--- GIVEN INFORMATION Enclosed Below ---

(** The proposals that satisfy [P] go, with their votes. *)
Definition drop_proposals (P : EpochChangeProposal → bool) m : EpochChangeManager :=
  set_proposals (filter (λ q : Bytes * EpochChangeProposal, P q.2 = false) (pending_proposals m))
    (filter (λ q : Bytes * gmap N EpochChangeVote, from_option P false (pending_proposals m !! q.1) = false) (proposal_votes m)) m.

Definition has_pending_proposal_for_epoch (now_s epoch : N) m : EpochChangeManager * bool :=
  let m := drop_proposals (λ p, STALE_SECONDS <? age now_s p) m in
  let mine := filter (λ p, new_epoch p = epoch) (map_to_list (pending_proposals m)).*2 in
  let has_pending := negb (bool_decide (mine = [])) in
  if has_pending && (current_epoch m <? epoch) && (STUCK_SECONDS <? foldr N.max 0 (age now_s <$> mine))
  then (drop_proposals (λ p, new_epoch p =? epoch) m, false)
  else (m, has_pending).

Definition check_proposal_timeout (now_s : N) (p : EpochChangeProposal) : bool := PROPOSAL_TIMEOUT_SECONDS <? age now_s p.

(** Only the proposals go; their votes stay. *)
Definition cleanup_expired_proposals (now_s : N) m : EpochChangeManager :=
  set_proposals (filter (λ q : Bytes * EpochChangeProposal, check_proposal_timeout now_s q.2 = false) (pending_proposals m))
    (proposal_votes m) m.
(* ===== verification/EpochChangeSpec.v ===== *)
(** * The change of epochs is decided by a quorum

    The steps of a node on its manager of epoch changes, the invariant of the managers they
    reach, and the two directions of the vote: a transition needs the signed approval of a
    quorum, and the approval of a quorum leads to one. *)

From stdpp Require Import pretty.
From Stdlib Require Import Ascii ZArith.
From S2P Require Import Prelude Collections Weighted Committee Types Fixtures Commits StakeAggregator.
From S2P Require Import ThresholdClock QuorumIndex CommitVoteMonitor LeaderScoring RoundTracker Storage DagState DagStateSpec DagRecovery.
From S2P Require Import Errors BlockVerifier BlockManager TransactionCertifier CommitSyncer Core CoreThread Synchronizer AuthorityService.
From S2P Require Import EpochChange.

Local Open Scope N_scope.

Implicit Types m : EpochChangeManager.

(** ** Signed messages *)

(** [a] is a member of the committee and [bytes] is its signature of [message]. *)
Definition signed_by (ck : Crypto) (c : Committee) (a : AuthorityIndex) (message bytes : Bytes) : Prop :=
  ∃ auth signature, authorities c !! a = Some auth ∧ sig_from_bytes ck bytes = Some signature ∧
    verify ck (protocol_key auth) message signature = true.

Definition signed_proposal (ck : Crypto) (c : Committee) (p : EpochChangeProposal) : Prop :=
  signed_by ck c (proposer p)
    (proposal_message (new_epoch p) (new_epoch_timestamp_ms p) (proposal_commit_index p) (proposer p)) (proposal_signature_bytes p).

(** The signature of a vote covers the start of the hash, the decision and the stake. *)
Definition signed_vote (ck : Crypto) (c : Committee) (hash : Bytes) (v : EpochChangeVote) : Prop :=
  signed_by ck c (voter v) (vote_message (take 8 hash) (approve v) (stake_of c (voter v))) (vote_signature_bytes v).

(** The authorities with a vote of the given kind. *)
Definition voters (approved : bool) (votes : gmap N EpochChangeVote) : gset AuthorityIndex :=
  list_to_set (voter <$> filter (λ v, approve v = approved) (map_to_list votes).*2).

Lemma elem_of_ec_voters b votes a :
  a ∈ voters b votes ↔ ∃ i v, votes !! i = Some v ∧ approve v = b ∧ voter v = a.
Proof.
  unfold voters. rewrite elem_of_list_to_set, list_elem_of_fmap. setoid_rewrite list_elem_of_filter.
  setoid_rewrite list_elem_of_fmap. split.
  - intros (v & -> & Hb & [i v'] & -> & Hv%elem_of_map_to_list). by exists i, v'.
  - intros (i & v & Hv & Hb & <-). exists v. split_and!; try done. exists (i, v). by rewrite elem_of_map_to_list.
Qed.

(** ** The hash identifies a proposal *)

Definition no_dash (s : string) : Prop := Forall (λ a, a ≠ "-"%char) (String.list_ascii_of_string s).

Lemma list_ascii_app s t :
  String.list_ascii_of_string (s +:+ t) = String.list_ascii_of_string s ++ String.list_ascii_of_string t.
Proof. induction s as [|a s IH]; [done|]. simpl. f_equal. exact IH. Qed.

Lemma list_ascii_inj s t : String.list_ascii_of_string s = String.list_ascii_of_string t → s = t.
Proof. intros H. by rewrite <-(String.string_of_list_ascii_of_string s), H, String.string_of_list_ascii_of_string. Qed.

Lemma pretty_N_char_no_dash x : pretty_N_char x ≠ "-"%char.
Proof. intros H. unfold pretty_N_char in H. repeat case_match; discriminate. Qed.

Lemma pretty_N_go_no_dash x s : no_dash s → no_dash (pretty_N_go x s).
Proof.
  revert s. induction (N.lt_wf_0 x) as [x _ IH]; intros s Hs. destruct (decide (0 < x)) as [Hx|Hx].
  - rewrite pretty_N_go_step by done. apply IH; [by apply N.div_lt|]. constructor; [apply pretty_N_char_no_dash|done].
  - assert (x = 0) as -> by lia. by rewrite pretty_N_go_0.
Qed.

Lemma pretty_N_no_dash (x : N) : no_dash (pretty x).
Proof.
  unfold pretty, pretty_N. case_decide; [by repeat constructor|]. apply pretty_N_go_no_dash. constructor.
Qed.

--- End of Enclosed GIVEN INFORMATION ---
--- GIVEN INFORMATION Enclosed Below ---

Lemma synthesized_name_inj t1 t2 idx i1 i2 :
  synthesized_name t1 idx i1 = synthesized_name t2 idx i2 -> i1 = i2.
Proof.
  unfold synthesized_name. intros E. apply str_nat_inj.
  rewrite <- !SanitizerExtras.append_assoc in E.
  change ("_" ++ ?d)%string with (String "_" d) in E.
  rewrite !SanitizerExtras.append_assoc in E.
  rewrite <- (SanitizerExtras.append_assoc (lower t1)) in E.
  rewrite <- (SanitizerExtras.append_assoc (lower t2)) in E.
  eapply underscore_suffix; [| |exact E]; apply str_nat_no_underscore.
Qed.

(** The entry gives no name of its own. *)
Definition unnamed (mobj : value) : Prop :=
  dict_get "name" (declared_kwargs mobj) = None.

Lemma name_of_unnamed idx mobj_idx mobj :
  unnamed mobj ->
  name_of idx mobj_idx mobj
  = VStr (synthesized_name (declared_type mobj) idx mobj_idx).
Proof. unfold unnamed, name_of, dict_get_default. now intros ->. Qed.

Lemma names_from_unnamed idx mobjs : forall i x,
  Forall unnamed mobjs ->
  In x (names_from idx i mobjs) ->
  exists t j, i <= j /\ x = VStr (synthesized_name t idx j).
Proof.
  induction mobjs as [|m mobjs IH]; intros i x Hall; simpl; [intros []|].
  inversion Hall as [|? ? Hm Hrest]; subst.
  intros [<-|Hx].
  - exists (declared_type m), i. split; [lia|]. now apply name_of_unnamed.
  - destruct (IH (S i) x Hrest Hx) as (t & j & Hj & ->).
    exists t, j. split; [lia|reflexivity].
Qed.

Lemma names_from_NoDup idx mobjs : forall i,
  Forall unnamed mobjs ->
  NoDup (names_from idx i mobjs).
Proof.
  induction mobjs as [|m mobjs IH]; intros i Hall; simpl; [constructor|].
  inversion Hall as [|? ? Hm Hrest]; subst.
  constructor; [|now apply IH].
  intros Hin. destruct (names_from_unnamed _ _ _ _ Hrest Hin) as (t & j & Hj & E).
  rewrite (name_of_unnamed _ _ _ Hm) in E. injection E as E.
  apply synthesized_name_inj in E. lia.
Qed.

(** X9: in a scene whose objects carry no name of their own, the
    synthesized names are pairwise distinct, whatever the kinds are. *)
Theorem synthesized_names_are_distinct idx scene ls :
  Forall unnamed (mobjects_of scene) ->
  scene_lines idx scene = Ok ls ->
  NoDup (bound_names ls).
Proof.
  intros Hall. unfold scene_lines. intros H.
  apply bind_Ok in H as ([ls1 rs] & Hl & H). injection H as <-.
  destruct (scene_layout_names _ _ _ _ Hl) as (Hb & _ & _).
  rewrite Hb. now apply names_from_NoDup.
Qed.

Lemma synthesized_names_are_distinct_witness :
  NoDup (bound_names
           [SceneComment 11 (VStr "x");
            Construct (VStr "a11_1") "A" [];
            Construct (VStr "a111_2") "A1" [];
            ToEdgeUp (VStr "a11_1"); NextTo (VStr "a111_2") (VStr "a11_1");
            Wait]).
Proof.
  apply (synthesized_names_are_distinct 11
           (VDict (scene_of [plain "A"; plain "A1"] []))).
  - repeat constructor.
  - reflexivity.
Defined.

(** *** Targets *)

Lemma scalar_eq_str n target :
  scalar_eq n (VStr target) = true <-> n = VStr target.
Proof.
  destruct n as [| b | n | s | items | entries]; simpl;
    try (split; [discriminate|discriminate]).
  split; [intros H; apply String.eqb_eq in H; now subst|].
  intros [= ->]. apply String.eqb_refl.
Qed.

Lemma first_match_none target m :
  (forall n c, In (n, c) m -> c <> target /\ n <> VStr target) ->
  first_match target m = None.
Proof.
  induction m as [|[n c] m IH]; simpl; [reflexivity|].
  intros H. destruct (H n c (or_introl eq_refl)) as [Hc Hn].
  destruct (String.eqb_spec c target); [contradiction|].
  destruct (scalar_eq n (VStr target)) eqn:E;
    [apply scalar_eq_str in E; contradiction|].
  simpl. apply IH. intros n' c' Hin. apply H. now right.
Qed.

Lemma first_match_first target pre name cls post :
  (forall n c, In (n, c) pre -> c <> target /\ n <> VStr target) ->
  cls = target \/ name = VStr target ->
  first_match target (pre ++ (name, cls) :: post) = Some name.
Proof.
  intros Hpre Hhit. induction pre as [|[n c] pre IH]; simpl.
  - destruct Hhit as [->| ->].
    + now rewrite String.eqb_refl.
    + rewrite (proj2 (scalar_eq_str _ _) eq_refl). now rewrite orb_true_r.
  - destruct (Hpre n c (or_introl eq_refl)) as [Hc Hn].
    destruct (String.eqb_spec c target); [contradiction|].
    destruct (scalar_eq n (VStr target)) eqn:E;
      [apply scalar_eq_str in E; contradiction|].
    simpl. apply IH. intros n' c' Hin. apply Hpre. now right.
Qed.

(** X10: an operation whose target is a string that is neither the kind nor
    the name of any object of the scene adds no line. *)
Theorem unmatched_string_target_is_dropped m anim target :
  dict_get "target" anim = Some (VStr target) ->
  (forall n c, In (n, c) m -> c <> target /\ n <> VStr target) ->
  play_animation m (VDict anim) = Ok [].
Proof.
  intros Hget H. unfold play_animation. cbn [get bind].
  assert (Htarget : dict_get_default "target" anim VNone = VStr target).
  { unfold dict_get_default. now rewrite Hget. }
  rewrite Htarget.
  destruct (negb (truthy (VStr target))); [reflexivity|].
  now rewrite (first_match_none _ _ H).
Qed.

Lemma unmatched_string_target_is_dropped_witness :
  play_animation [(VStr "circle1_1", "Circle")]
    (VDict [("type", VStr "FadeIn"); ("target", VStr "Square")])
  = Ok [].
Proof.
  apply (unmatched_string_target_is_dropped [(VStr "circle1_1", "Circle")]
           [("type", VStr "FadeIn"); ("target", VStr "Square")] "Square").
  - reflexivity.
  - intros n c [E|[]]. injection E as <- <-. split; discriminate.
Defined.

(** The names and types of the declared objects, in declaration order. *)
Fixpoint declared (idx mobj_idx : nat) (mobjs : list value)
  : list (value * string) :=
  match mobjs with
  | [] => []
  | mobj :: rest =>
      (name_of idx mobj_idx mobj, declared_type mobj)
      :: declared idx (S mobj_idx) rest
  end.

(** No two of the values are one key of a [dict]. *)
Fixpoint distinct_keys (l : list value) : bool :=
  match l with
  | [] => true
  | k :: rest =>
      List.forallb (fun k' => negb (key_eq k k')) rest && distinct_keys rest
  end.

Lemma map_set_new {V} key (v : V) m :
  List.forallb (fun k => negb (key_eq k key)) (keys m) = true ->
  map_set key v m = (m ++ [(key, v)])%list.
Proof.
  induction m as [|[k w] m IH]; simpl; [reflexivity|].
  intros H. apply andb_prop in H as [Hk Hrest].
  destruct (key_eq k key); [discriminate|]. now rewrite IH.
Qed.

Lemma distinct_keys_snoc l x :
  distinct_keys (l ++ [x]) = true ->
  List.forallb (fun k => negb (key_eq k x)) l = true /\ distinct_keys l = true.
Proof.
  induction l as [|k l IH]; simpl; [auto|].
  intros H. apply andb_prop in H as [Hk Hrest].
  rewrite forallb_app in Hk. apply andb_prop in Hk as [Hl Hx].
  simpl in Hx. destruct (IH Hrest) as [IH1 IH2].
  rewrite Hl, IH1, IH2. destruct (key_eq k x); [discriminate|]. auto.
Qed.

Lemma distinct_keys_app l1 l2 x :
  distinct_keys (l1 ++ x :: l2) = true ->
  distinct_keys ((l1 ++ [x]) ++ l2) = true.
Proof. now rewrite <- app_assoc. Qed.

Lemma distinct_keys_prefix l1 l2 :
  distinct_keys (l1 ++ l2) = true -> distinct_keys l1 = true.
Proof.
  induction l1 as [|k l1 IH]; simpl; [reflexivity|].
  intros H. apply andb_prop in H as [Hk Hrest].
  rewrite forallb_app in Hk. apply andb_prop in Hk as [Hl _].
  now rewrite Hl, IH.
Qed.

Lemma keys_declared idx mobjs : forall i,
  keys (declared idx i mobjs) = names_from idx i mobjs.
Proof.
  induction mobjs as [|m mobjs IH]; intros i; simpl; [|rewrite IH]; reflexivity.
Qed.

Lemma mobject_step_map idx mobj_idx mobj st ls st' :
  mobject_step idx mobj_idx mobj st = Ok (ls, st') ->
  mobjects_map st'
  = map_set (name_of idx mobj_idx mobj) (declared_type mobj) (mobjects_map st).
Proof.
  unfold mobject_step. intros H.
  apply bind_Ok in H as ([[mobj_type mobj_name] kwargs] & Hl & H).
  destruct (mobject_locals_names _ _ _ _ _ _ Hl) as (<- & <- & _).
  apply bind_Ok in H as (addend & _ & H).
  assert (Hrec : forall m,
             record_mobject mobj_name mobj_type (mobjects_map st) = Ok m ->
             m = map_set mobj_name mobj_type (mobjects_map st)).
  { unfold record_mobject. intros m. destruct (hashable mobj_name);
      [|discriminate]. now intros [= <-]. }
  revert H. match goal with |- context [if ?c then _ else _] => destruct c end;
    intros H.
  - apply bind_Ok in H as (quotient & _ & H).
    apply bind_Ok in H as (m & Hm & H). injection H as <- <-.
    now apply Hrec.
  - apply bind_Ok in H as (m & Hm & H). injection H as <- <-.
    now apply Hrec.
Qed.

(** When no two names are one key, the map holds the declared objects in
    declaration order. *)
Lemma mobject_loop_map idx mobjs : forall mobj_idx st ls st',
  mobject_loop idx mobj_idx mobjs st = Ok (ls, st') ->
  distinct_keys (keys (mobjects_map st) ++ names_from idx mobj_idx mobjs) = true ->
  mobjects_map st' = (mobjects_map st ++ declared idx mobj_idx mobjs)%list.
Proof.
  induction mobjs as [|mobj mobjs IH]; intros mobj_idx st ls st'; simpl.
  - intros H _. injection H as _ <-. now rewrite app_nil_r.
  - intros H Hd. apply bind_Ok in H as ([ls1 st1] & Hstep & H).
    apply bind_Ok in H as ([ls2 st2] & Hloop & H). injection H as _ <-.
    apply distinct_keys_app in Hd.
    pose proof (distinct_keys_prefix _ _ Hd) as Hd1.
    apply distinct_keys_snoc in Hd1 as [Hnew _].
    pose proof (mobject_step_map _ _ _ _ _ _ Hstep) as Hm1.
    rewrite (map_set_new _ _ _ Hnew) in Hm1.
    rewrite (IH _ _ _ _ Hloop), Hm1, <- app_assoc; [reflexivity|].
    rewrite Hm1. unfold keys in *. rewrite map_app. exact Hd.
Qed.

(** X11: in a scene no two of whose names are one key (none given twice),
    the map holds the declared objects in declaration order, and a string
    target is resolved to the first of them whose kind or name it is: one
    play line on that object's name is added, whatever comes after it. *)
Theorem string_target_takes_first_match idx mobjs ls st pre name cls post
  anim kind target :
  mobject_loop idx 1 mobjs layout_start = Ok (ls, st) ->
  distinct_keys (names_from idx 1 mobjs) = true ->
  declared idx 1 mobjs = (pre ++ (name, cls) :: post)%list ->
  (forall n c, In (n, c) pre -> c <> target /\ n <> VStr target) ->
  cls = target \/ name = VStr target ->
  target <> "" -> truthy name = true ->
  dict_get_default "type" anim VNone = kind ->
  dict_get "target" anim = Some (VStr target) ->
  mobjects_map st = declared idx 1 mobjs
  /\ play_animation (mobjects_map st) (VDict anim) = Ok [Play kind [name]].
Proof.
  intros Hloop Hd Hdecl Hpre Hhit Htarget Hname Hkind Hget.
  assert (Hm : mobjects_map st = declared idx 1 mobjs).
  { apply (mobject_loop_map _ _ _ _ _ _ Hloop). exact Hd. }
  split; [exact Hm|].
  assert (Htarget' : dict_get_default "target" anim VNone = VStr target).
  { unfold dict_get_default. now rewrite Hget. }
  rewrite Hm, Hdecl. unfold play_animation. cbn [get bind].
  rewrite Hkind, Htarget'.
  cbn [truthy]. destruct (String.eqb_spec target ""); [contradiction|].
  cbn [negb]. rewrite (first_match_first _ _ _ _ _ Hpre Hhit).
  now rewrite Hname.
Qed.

--- End of Enclosed GIVEN INFORMATION ---

ACTION ITEM:
Transcribe the records above from the line holding "(** The proposals" down to the line holding "set_proposals (filter (λ q : Bytes * EpochChangeProposal, P", inclusive, without adding anything.

TASK RESULT:
(** The proposals that satisfy [P] go, with their votes. *)
Definition drop_proposals (P : EpochChangeProposal → bool) m : EpochChangeManager :=
  set_proposals (filter (λ q : Bytes * EpochChangeProposal, P q.2 = false) (pending_proposals m))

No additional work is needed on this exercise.